AI to Reshape the Global Technology Landscape in 2026, Says TrendForce

TrendForce has identified 10 key technology trends that will define the tech industry's evolution in 2026. The highlights of these findings are outlined below:

AI Chip Competition Intensifies as Liquid Cooling Gains Widespread Adoption in Data Centers
In 2026, the high demand for AI data center construction—fueled by increased capital spending by major North American CSPs and the rise of sovereign cloud projects worldwide—is anticipated to boost AI server shipments by over 20% year-over-year.

NVIDIA, the leading name in AI today, will face stronger competition ahead. AMD plans to challenge NVIDIA by introducing its MI400 full-rack solution, which mirrors NVIDIA’s GB/VR systems and is aimed at CSP clients. Meanwhile, major North American CSPs are increasing their in-house ASIC development. In China, geopolitical tensions have sped up the drive for technological self-sufficiency, with companies like ByteDance, Baidu, Alibaba, Tencent, Huawei, and Cambricon boosting efforts to create their own AI chips. This is set to intensify the global competition.

Thermal design power (TDP) per chip is increasing rapidly as AI processors become more powerful, jumping from 700W for NVIDIA’s H100 and H200 to over 1,000W for the upcoming B200 and B300. This increase in heat output is leading to a widespread adoption of liquid-cooling systems in server racks, with usage expected to reach 47% by 2026.

Microsoft has introduced advanced chip-level microfluidic cooling technology to enhance thermal efficiency. In the near to midterm, cold-plate liquid cooling will remain the primary solution, with CDUs transitioning from liquid-to-air to liquid-to-liquid setups. Over the long term, the market is likely to move toward more detailed chip-level thermal management.

Breaking Bandwidth Barriers: HBM and Optical Communications Redefine AI Cluster Architectures
The rapid increase in data volume and memory bandwidth needs, driven by expanding AI workloads from training to inference, is challenging system design by exposing bottlenecks in transmission speed and power efficiency. To address these limitations, HBM and optical interconnect technologies are emerging as critical enablers of next-generation AI architectures.

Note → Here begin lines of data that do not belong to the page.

Lemma recordAudit_ok ev w u w' :
  ev_OccurredAt ev = 0 -> recordAudit ev w = (Return (Ok u), w') -> recorded w w' ev.
Proof.
  intros Hz H. unfold recordAudit in H. rewrite Hz in H. cbn in H.
  apply bindM_inv in H as [(ev' & w1 & H1 & H)|[_ ?]]; [|done].
  apply bindM_inv in H1 as [(t & w2 & H1 & [= <- <-])|[_ ?]]; [|done].
  apply bindM_inv in H as [(ok & w3 & H3 & H)|[_ ?]]; [|done].
  pose proof (currentTime_ok _ _ _ H1) as Hc. apply ask_inv in H1 as [[_ ->]|[? _]]; [|done].
  apply ask_inv in H3 as [[[= ->] ->]|[? _]]; [|done].
  destruct (e_audit _); [|by end_run H]. end_run H. exists t. split; [|done].
  eapply clock_reading_widen; [| |exact Hc]; cbn; lia.
Qed.

Lemma failWithAudit_not_ok {A} ev e w (a : A) w' : failWithAudit ev e w <> (Return (Ok a), w').
Proof.
  intros H. unfold failWithAudit in H.
  apply tryM_inv in H as [(? & ? & _ & [= ])|[(? & ? & _ & [= ])|[_ [= ]]]].
Qed.

(** The credential is the encoding of 32 random bytes. *)
Lemma newCredential_ok w t w' :
  newCredential w = (Return (Ok t), w') -> exists f, t = b64_encode (read_full credentialRandomBytes f).
Proof.
  intros H. unfold newCredential in H. apply bindM_inv in H as [(raw & w1 & H1 & H)|[_ ?]]; [|done].
  unfold readRandom in H1. apply bindM_inv in H1 as [(s & w2 & _ & [= <- _])|[_ ?]]; [|done].
  destruct s as [s|]; end_run H. eauto.
Qed.

Lemma hashOwnerPassword_ok `{Argon2} p w phc w' :
  hashOwnerPassword p w = (Return (Ok phc), w') -> exists f, hashPassword (Some (read_full argonSaltBytes f)) p = Some phc.
Proof.
  intros H0. unfold hashOwnerPassword in H0. apply bindM_inv in H0 as [(salt & w1 & H1 & H2)|[_ ?]]; [|done].
  destruct (hashPassword salt p) as [x|] eqn:Hp; end_run H2.
  unfold readRandom in H1. apply bindM_inv in H1 as [(s & w2 & _ & [= <- _])|[_ ?]]; [|done].
  destruct s as [s|]; [eauto|]. unfold hashPassword in Hp. by destruct (negb _).
Qed.

(** ** Replacing a file *)

Definition write_result {A} (set : file A -> World -> World) (v : A) (w : World) (o : outcome (result aerr unit)) (w' : World) : Prop :=
  (o <> Return (Ok tt) /\ quiet_step w w') \/
  (o = Return (Ok tt) /\ w' = set (Stored v) (w_tick w)) \/
  (o = Return (Err EUnavailable) /\ w' = set (Stored v) (w_tick w)).

Lemma writeJSONFile_inv {A} (set : file A -> World -> World) v w o w' :
  writeJSONFile set v w = (o, w') -> write_result set v w o w'.
Proof.
  unfold writeJSONFile. intros [(c & w1 & H1 & H)|[H1 ->]]%bindM_inv.
  - apply ask_inv in H1 as [[[= ->] ->]|[? _]]; [|done].
    destruct (e_change _); end_run H; [by right; left | | by right; right].
    left. split; [done|]. repeat split; cbn; [reflexivity | lia].
  - left. split; [done|]. by eapply quiet_ask.
Qed.

Lemma writeLocalState_inv st w o w' :
  writeLocalState st w = (o, w') ->
  (o <> Return (Ok tt) /\ quiet_step w w') \/ (validateLocalState st = true /\ write_result w_set_local st w o w').
Proof.
  unfold writeLocalState. destruct (validateLocalState st); cbn; [intros; right; split; auto using writeJSONFile_inv|].
  intros [= <- <-]. left. done.
Qed.
Lemma writeBootstrapState_inv st w o w' :
  writeBootstrapState st w = (o, w') ->
  (o <> Return (Ok tt) /\ quiet_step w w') \/ (validateBootstrapState st = true /\ write_result w_set_bootstrap st w o w').
Proof.
  unfold writeBootstrapState. destruct (validateBootstrapState st); cbn; [intros; right; split; auto using writeJSONFile_inv|].
  intros [= <- <-]. left. done.
Qed.
Lemma writeProxyState_inv st w o w' :
  writeProxyState st w = (o, w') ->
  (o <> Return (Ok tt) /\ quiet_step w w') \/ (validateProxyState st = true /\ write_result w_set_proxy st w o w').
Proof.
  unfold writeProxyState. destruct (validateProxyState st); cbn; [intros; right; split; auto using writeJSONFile_inv|].
  intros [= <- <-]. left. done.
Qed.

End Logic.

#[export] Hint Resolve quiet_ask quiet_currentTime quiet_okR quiet_failR quiet_newCredential quiet_hashOwnerPassword
  quiet_acquireStoreLock quiet_lstat quiet_lock quiet_recordAudit quiet_failWithAudit quiet_readJSONFile
  quiet_loadBootstrapStateWithExistence quiet_loadLocalStateWithExistence quiet_loadBootstrapState quiet_loadLocalState
  quiet_loadProxyState : quiet.

(** ** Walking a run

    [follow w] looks for a hypothesis [Q : quiet_step w wc] about the run so far
    and the equation [H : m wc = (o, w')] of what remains, and takes one step:
    it splits on the result of the next primitive, keeps what its success tells,
    and closes the branches on which the operation ends without touching a
    file. *)

Section Facts.
Context {E : Env}.

(** An operation that changed no file and did not succeed. *)
Definition refused {A} (w : World) (o : outcome (result aerr A)) (w' : World) : Prop :=
  (forall a, o <> Return (Ok a)) /\ quiet_step w w'.

(** The log grew by [ev], stamped by the clock. *)
Definition audited (w w' : World) (ev : AuditEvent) : Prop :=
  exists t l1 l2, w_audit w' = w_audit w ++ l1 ++ with_OccurredAt t ev :: l2.

(** Exactly one file was replaced. *)
Definition changes {A} (set : file A -> World -> World) (v : A) (w w' : World) : Prop :=
  exists w1, quiet_step w w1 /\ quiet_step (set (Stored v) w1) w'.

Lemma clock_reading_grow w w1 w2 t : clock_reading w w1 t -> quiet_step w1 w2 -> clock_reading w w2 t.
Proof. intros H Q. eapply clock_reading_widen; [reflexivity | by apply quiet_instant | done]. Qed.

Lemma clock_reading_from w w1 w2 t : quiet_step w w1 -> clock_reading w1 w2 t -> clock_reading w w2 t.
Proof. intros Q H. eapply clock_reading_widen; [by apply quiet_instant | reflexivity | done]. Qed.

Lemma audited_grow w w1 w2 ev : audited w w1 ev -> w_audit w1 `prefix_of` w_audit w2 -> audited w w2 ev.
Proof.
  intros (t & l1 & l2 & H) [l Hl]. exists t, l1, (l2 ++ l). rewrite Hl, H, <- !app_assoc. cbn. done.
Qed.

Lemma recorded_audited w w1 w2 ev : quiet_step w w1 -> recorded w1 w2 ev -> audited w w2 ev.
Proof.
  intros [l Hl]%quiet_audit (t & _ & H). exists t, l, []. rewrite H, Hl, <- app_assoc. done.
Qed.

Lemma no_journal_from w w1 : quiet_step w w1 -> no_journal w1 -> no_journal w.
Proof.
  intros Q [H1 H2]. split; [by rewrite <- (quiet_enrollmentCommit _ _ Q) | by rewrite <- (quiet_ownerCommit _ _ Q)].
Qed.

Lemma failed_audit_end {A} ev e w o w' : @failWithAudit E A ev e w = (o, w') -> (forall a, o <> Return (Ok a)) /\ quiet_step w w'.
Proof.
  intros H. split; [|by eapply quiet_failWithAudit]. intros a ->. by apply failWithAudit_not_ok in H.
Qed.

Lemma failed_end {A} e w o w' : @failR A e w = (o, w') -> (forall a, o <> Return (Ok a)) /\ quiet_step w w'.
Proof. by intros [= <- <-]. Qed.

Lemma refused_from {A} w w1 (o : outcome (result aerr A)) w' : quiet_step w w1 -> refused w1 o w' -> refused w o w'.
Proof. intros Q [H1 H2]. split; [done | by etrans]. Qed.

End Facts.

(** Facts about the current world move to the next one. *)
Ltac grow Qs :=
  repeat match goal with
  | C : clock_reading ?w ?w1 ?t, Q : quiet_step ?w1 ?w2 |- _ =>
      constr_eq Q Qs; apply (fun H => clock_reading_grow _ _ _ _ H Qs) in C
  | C : audited ?w ?w1 ?ev, Q : quiet_step ?w1 ?w2 |- _ =>
      constr_eq Q Qs; apply (fun H => audited_grow _ _ _ _ H (quiet_audit _ _ Qs)) in C
  end.

(** What else a success tells; components extend it with their own primitives. *)
Ltac note_more Q Hm := idtac.

(** Keep what the success of a primitive tells, relative to the start. *)
Ltac note Q Hm :=
  let F := fresh "F" in
  lazymatch type of Hm with
  | lock _ = (Return (Ok _), _) => pose proof (no_journal_from _ _ Q (lock_ok _ _ _ Hm)) as F
  | loadLocalState _ = (Return (Ok _), _) =>
      destruct (loadLocalState_ok _ _ _ Hm) as [? F]; rewrite (quiet_local _ _ Q) in F
  | loadBootstrapState _ = (Return (Ok _), _) =>
      destruct (loadBootstrapState_ok _ _ _ Hm) as [? F]; rewrite (quiet_bootstrap _ _ Q) in F
  | loadProxyState _ = (Return (Ok _), _) =>
      destruct (loadProxyState_ok _ _ _ Hm) as [? F]; rewrite (quiet_proxy _ _ Q) in F
  | newCredential _ = (Return (Ok _), _) => destruct (newCredential_ok _ _ _ Hm) as [? F]
  | hashOwnerPassword _ _ = (Return (Ok _), _) => destruct (hashOwnerPassword_ok _ _ _ _ Hm) as [? F]
  | currentTime _ = (Return _, _) => pose proof (clock_reading_from _ _ _ _ Q (currentTime_ok _ _ _ Hm)) as F
  | recordAudit _ _ = (Return (Ok _), _) =>
      pose proof (fun p => recorded_audited _ _ _ _ Q (recordAudit_ok _ _ _ _ p Hm)) as F; specialize (F eq_refl)
  | _ => note_more Q Hm
  end.

(** The primitive of [Hm] was quiet: advance [Q]. *)
Ltac advance Q Hm :=
  note Q Hm;
  let Qs := fresh "Qs" in
  lazymatch type of Hm with
  | ?m ?w = (?o, ?w1) =>
      assert (Qs : quiet_step w w1) by (let K := fresh in assert (K : quiet m) by eauto with quiet; exact (K _ _ _ Hm));
      grow Qs;
      let Q' := fresh "Q" in
      pose proof (transitivity Q Qs) as Q'; clear Q Qs Hm; rename Q' into Q
  end.

(** End of a branch that left every file alone. *)
Ltac end_quiet Q H :=
  first
    [ apply failed_audit_end in H as [?no ?q]
    | apply failed_end in H as [?no ?q] ];
  split; [assumption | etrans; eassumption].

Ltac killed Q Hm :=
  subst; lazymatch type of Hm with
  | ?m _ = _ => let K := fresh in assert (K : quiet m) by eauto with quiet; apply K in Hm
  end; split; [discriminate | etrans; eassumption].

(** Walk to the next file replacement or to the end of the run. *)
Ltac walk Q H :=
  cbv zeta in H;
  lazymatch type of H with
  | tryM (writeLocalState _) _ _ _ = _ => idtac
  | tryM (writeBootstrapState _) _ _ _ = _ => idtac
  | tryM (writeProxyState _) _ _ _ = _ => idtac
  | tryM ?m _ _ _ = _ =>
      tryif (assert_fails (assert (quiet m) by solve [eauto with quiet])) then idtac else
      let a := fresh "a" in let w1 := fresh "w" in let Hm := fresh "Hm" in let e := fresh "e" in let Hk := fresh "Hk" in
      apply tryM_inv in H as [(a & w1 & Hm & H)|[(e & w1 & Hm & H)|[Hm Hk]]];
      [ advance Q Hm; walk Q H
      | advance Q Hm; walk Q H
      | left; killed Q Hm ]
  | bindM ?m _ _ = _ =>
      let a := fresh "a" in let w1 := fresh "w" in let Hm := fresh "Hm" in let Hk := fresh "Hk" in
      apply bindM_inv in H as [(a & w1 & Hm & H)|[Hm Hk]];
      [ advance Q Hm; walk Q H | left; killed Q Hm ]
  | (if ?b then _ else _) _ = _ => let B := fresh "B" in destruct b eqn:B; walk Q H
  | (match ?x with _ => _ end) _ = _ => let B := fresh "B" in destruct x eqn:B; walk Q H
  | _ => try (left; end_quiet Q H)
  end.
Lemma password_round_trip_witness :
  exists phc, @hashPassword demo_argon2 (Some (repeat 7 16)) demo_password = Some phc /\
    @VerifyPassword demo_argon2 phc demo_password = Some true /\ @VerifyPassword demo_argon2 phc "guess" = Some false.
Proof.
  assert (Hb : Forall is_byte (repeat 7 16)) by (repeat constructor; unfold is_byte; lia).
  destruct (@password_round_trip demo_argon2 demo_password (repeat 7 16) eq_refl eq_refl Hb) as (phc & H1 & H2 & H3).
  exists phc. split; [exact H1|]. split; [exact H2|].
  rewrite H3 by (vm_compute; discriminate). vm_compute. reflexivity.
Defined.
(* ===== verification/AuthLive.v ===== *)
(** * Console authentication: runs in a healthy environment

    When from some instant on the process lives and everything it asks for
    works, an operation whose guards hold reaches its result.  [goes] says that
    a run succeeds; one rule per construct of the monad and per primitive. *)

From S2P Require Import Prelude GoText AuthTypes AuthState AuthStore AuthCapability AuthCommit AuthLogic AuthOps AuthCapabilityFacts GoEncoding.

Section Live.
Context {E : Env}.

(** Everything works at instant [i]. *)
Definition works (i : nat) : Prop :=
  e_alive i = true /\ e_lock i = true /\ e_stat i = true /\ e_read i = true /\ e_change i = Changed /\ e_sync i = true /\
  e_audit i = true /\ e_context i = true /\ e_hook i = true /\ is_Some (e_random i).
Definition healthy (w : World) : Prop := forall i, (w_instant w <= i)%nat -> works i.

Definition goes {A} (m : R A) (w : World) : Prop := exists a w', m w = (Return (Ok a), w').

Lemma healthy_later w w' : (w_instant w <= w_instant w')%nat -> healthy w -> healthy w'.
Proof. intros Hi H i Hle. apply H. lia. Qed.
Lemma healthy_quiet w w' : quiet_step w w' -> healthy w -> healthy w'.
Proof. intros Q. apply healthy_later. by apply quiet_instant. Qed.

Lemma goes_ok {A} (a : A) w : goes (okR a) w.
Proof. by eexists _, _. Qed.
Lemma goes_try {A B} (m : R A) h (k : A -> R B) w :
  goes m w -> (forall a w', m w = (Return (Ok a), w') -> goes (k a) w') -> goes (tryM m h k) w.
Proof.
  intros (a & w' & H) Hk. destruct (Hk a w' H) as (b & w2 & H2). exists b, w2. unfold tryM, bindM. by rewrite H.
Qed.
(** A step that only asks. *)
Lemma goes_ask {A B} (f : nat -> A) (k : A -> R B) w :
  healthy w -> goes (k (f (w_instant w))) (w_tick w) -> goes (bindM (ask f) k) w.
Proof.
  intros Hh (b & w2 & H2). exists b, w2. unfold bindM, ask. by destruct (Hh (w_instant w) (le_n _)) as [-> _].
Qed.
Lemma goes_with {A B} (f : World -> A) (k : A -> R B) w : goes (k (f w)) w -> goes (bindM (with_world f) k) w.
Proof. done. Qed.
Lemma goes_update {B} f (k : R B) w : goes k (f w) -> goes (bindM (update f) (fun _ => k)) w.
Proof. done. Qed.

(** The answers at the present instant. *)
Lemma healthy_now w : healthy w -> works (w_instant w).
Proof. intros H. by apply H. Qed.

Ltac answer :=
  match goal with
  | H : healthy ?w |- goes _ (w_tick ?w) =>
      let W := fresh in pose proof (healthy_now w H) as W; unfold works in W;
      repeat match type of W with
      | ?x = ?y /\ _ => let W1 := fresh in destruct W as [W1 W]; rewrite ?W1; clear W1
      end; clear W
  end.

Lemma goes_acquireStoreLock w : healthy w -> goes acquireStoreLock w.
Proof. intros H. apply goes_ask; [done|]. answer. apply goes_ok. Qed.
Lemma goes_lstat {A} (get : World -> file A) w : healthy w -> goes (lstat get) w.
Proof. intros H. apply goes_ask; [done|]. answer. apply goes_with, goes_ok. Qed.
Lemma goes_recordAudit ev w : healthy w -> goes (recordAudit ev) w.
Proof.
  intros H.
  assert (forall ev v, healthy v -> goes (let* ok := ask e_audit in if ok then update (w_add_audit ev) ;;* okR tt else failR ErrAuditUnavailable) v) as Ha.
  { clear. intros ev v H. apply goes_ask; [done|]. answer. apply goes_update, goes_ok. }
  assert (quiet_step w (w_tick w)) as Q by (repeat split; cbn; [reflexivity | lia]).
  unfold recordAudit. destruct (IsZero _); [|apply Ha, H].
  destruct (Ha (with_OccurredAt (e_clock (w_instant w)) ev) (w_tick w)) as (a & w' & Hg); [by eapply healthy_quiet|].
  exists a, w'. unfold currentTime, ask, bindM, ret in *. destruct (healthy_now _ H) as [-> _]. exact Hg.
Qed.
Lemma goes_writeJSONFile {A} (set : file A -> World -> World) v w : healthy w -> goes (writeJSONFile set v) w.
Proof. intros H. apply goes_ask; [done|]. answer. apply goes_update, goes_ok. Qed.
Lemma goes_removePrivateFile {A} (get : World -> file A) set w : healthy w -> goes (removePrivateFile get set) w.
Proof.
  intros H. apply goes_with, goes_ask; [done|]. answer.
  destruct (get w); [apply goes_ok | apply goes_update, goes_ok | apply goes_update, goes_ok].
Qed.
Lemma goes_removeAbsent {A} (get : World -> file A) set w : healthy w -> goes (removeAbsent get set) w.
Proof.
  intros H. apply goes_with, goes_ask; [done|]. answer.
  destruct (get w); [apply goes_ok | apply goes_update, goes_ok | apply goes_update, goes_ok].
Qed.
Lemma goes_syncDirectory w : healthy w -> goes syncDirectory w.
Proof. intros H. apply goes_ask; [done|]. answer. apply goes_ok. Qed.
Lemma goes_readJSONFile {A} (get : World -> file A) w : healthy w -> get (w_tick w) <> Unreadable -> goes (readJSONFile get) w.
Proof.
  intros H Hr. apply goes_ask; [done|]. answer. apply goes_with. destruct (get _); [apply goes_ok | done | apply goes_ok].
Qed.

(** ** Time only goes on *)

Definition later (w w' : World) : Prop := (w_instant w <= w_instant w')%nat.
#[local] Instance later_preorder : PreOrder later.
Proof. split; unfold Reflexive, Transitive, later; lia. Qed.

Lemma later_quiet {B} (m : M B) : quiet m -> keeps later m.
Proof. apply keeps_quiet. intros w w'. apply quiet_instant. Qed.
Lemma later_update f : (forall w, w_instant (f w) = w_instant w) -> keeps later (update f).
Proof. intros H w o w' [= _ <-]. unfold later. rewrite H. lia. Qed.
Hint Extern 2 (keeps later (update _)) => apply later_update; done : keeps.
Hint Extern 3 (keeps later _) => apply later_quiet; solve [eauto with quiet] : keeps.

Lemma later_writeJSONFile {A} (set : file A -> World -> World) v :
  (forall f w, w_instant (set f w) = w_instant w) -> keeps later (writeJSONFile set v).
Proof. intros H. unfold writeJSONFile. keeps_tac; apply later_update; auto. Qed.
Lemma later_removePrivateFile {A} (get : World -> file A) set :
  (forall f w, w_instant (set f w) = w_instant w) -> keeps later (removePrivateFile get set).
Proof. intros H. unfold removePrivateFile. keeps_tac; apply later_update; auto. Qed.
Lemma later_removeAbsent {A} (get : World -> file A) set :
  (forall f w, w_instant (set f w) = w_instant w) -> keeps later (removeAbsent get set).
Proof. intros H. unfold removeAbsent. keeps_tac; apply later_update; auto. Qed.
Hint Extern 2 (keeps later (writeJSONFile _ _)) => apply later_writeJSONFile; done : keeps.
Hint Extern 2 (keeps later (removeAbsent _ _)) => apply later_removeAbsent; done : keeps.

Lemma later_writeBootstrapState st : keeps later (writeBootstrapState st).
Proof. unfold writeBootstrapState. keeps_tac. Qed.
Lemma later_writeLocalState st : keeps later (writeLocalState st).
Proof. unfold writeLocalState. keeps_tac. Qed.
Hint Resolve later_writeBootstrapState later_writeLocalState : keeps.

Lemma later_currentAuthState : keeps later currentAuthState.
Proof. unfold currentAuthState, Current, acquireStateLock, readValidState. keeps_tac. Qed.

Lemma healthy_keeps {A} (m : M A) w o w' : keeps later m -> m w = (o, w') -> healthy w -> healthy w'.
Proof. intros Hm H. apply healthy_later. by eapply Hm. Qed.

(** ** Composed steps *)

Lemma goes_writeAuthenticationSnapshot s w :
  healthy w -> validateAuthenticationSnapshot s = true -> goes (writeAuthenticationSnapshot s) w.
Proof.
  intros H Hv. unfold writeAuthenticationSnapshot. rewrite Hv. cbn.
  unfold validateAuthenticationSnapshot in Hv. rewrite !andb_true_iff in Hv. destruct Hv as [[[Hb Hl] _] _].
  apply goes_try; [|intros u1 w1 H1; apply goes_try; [|intros u2 w2 H2]].
  - destruct (sn_BootstrapExisted s); [|by apply goes_removeAbsent].
    unfold writeBootstrapState. rewrite Hb. by apply goes_writeJSONFile.
  - apply healthy_keeps in H1; [|destruct (sn_BootstrapExisted s); eauto with keeps|done].
    destruct (sn_LocalExisted s); [|by apply goes_removeAbsent]. unfold writeLocalState. rewrite Hl. by apply goes_writeJSONFile.
  - apply healthy_keeps in H1; [|destruct (sn_BootstrapExisted s); eauto with keeps|done].
    apply healthy_keeps in H2; [|destruct (sn_LocalExisted s); eauto with keeps|done]. by apply goes_syncDirectory.
Qed.
Lemma later_writeAuthenticationSnapshot s : keeps later (writeAuthenticationSnapshot s).
Proof. unfold writeAuthenticationSnapshot, syncDirectory. keeps_tac. Qed.

Lemma goes_acquireStateLock w : healthy w -> goes acquireStateLock w.
Proof.
  intros H. apply goes_with, goes_ask; [done|]. answer.
  destruct (w_stateLock w); [apply goes_ok | apply goes_update, goes_ok].
Qed.

Lemma goes_currentAuthState c w :
  healthy w -> w_capability w = Stored (mkStateFile capabilityAPIVersion c) -> validState c = true -> goes currentAuthState w.
Proof.
  intros H Hc Hv.
  assert (validateStateFile (mkStateFile capabilityAPIVersion c) = true) as Hf by (unfold validateStateFile; cbn; by rewrite Hv).
  assert (goes Current w) as (st & w' & Hg).
  { apply goes_try; [by apply goes_acquireStateLock|]. intros b w1 H1.
    assert (healthy w1) as Hh1 by (eapply healthy_keeps in H1; [done|unfold acquireStateLock; keeps_tac|done]).
    assert (w_capability w1 = w_capability w) as Hc1 by (apply acquireStateLock_inv in H1 as (S1 & _); by destruct S1 as (_&_&_&_&_&?&_)).
    assert (w_capability (w_tick w1) = Stored (mkStateFile capabilityAPIVersion c)) as Hc2 by (cbn; congruence).
    apply goes_try; [apply goes_readJSONFile; [done | by rewrite Hc2]|].
    intros f w2 H2. apply readJSONFile_ok in H2; [|done]. destruct f as [r|]; [|congruence].
    assert (r = mkStateFile capabilityAPIVersion c) as -> by congruence. rewrite Hf. apply goes_ok. }
  pose proof Hg as (_ & _ & Hst)%Current_inv. destruct (Hst st eq_refl) as (r & Hr & _ & Hst').
  assert (st = c) as -> by (rewrite Hr in Hc; injection Hc as ->; by rewrite <- Hst').
  exists c, w'. unfold currentAuthState, tryM, bindM, ret, authCapabilityState. by rewrite Hg, Hv.
Qed.

End Live.
(* ===== verification/AuthProtocol.v ===== *)
(** * Console authentication: a journalled commit is atomic

    The two commit protocols have the same shape: write a journal with the
    previous and the next authentication state, write the next state, mark the
    journal, publish the capability state, remove the journal.  This file proves
    once, for a journal given by its file, its validity and its two snapshots,
    that on every run, with failures and process death anywhere, the world stays
    in a state from which recovery leads to one of two outcomes. *)

From S2P Require Import Prelude GoText AuthOrigin AuthTypes AuthState AuthStore AuthLocal AuthBootstrap AuthEnrollment.
From S2P Require Import AuthProxy AuthCapability AuthCommit AuthLogic AuthOps AuthLocalFacts AuthCapabilityFacts.
From S2P Require Import AuthLive.

(** The authentication files hold exactly a snapshot. *)
Definition on_disk (s : authenticationSnapshot) (w : World) : Prop :=
  w_bootstrap w = (if sn_BootstrapExisted s then Stored (sn_Bootstrap s) else Absent) /\
  w_local w = (if sn_LocalExisted s then Stored (sn_Local s) else Absent).

Definition capability (st : ConsoleState) (w : World) : Prop := w_capability w = Stored (mkStateFile capabilityAPIVersion st).

(** What writing authentication files leaves alone. *)
Definition frame (w w' : World) : Prop :=
  w_enrollmentCommit w' = w_enrollmentCommit w /\ w_ownerCommit w' = w_ownerCommit w /\ w_capability w' = w_capability w.
(** What the capability store leaves alone besides. *)
Definition journals (w w' : World) : Prop :=
  w_enrollmentCommit w' = w_enrollmentCommit w /\ w_ownerCommit w' = w_ownerCommit w.
(** What the journals and the capability store leave alone. *)
Definition auth_frame (w w' : World) : Prop := w_bootstrap w' = w_bootstrap w /\ w_local w' = w_local w.

#[global] Instance frame_preorder : PreOrder frame.
Proof. split; [done|]. intros ? ? ? (?&?&?) (?&?&?). repeat split; congruence. Qed.
#[global] Instance auth_frame_preorder : PreOrder auth_frame.
Proof. split; [done|]. intros ? ? ? (?&?) (?&?). repeat split; congruence. Qed.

Current generations of HBM leverage 3D stacking and through-silicon via to significantly reduce the distance between processors and memory, achieving higher bandwidth and efficiency. The upcoming HBM4 generation will introduce greater channel density and wider I/O bandwidth to further support the massive computational demands of AI GPUs and accelerators.

However, as model parameters surpass the trillion-scale level and GPU clusters expand exponentially, memory bandwidth once again emerges as a major performance bottleneck. Memory manufacturers are addressing this issue by optimizing HBM stack architectures, innovating in packaging and interface design, and co-designing with logic chips to enhance on-chip bandwidth for AI processors.

While these advances mitigate memory-related bottlenecks, data transmission across chips and modules has become the next critical limitation to system performance. To overcome these limits, co-packaged optics (CPO) and silicon photonics (SiPh) are emerging are strategic focus areas for GPU makers and CSPs.

Currently, 800G and 1.6T pluggable optical transceivers have already entered mass production, and starting in 2026, even higher-bandwidth SiPh/CPO platforms are expected to be deployed in AI switches. These next-gen optical communication technologies will enable high-bandwidth, low-power data interconnects, optimizing overall system bandwidth density and energy efficiency to meet the escalating performance demands of AI infrastructure.

Overall, the memory industry is rapidly evolving toward bandwidth efficiency as its core competitive advantage. Advances in optical communications—designed to handle data transmission across chips and modules—are emerging as the most effective solution to overcome the limitations of traditional electrical interfaces in long-distance, high-density data transfers. As a result, high-speed transmission technologies are set to become a key pillar of AI infrastructure evolution.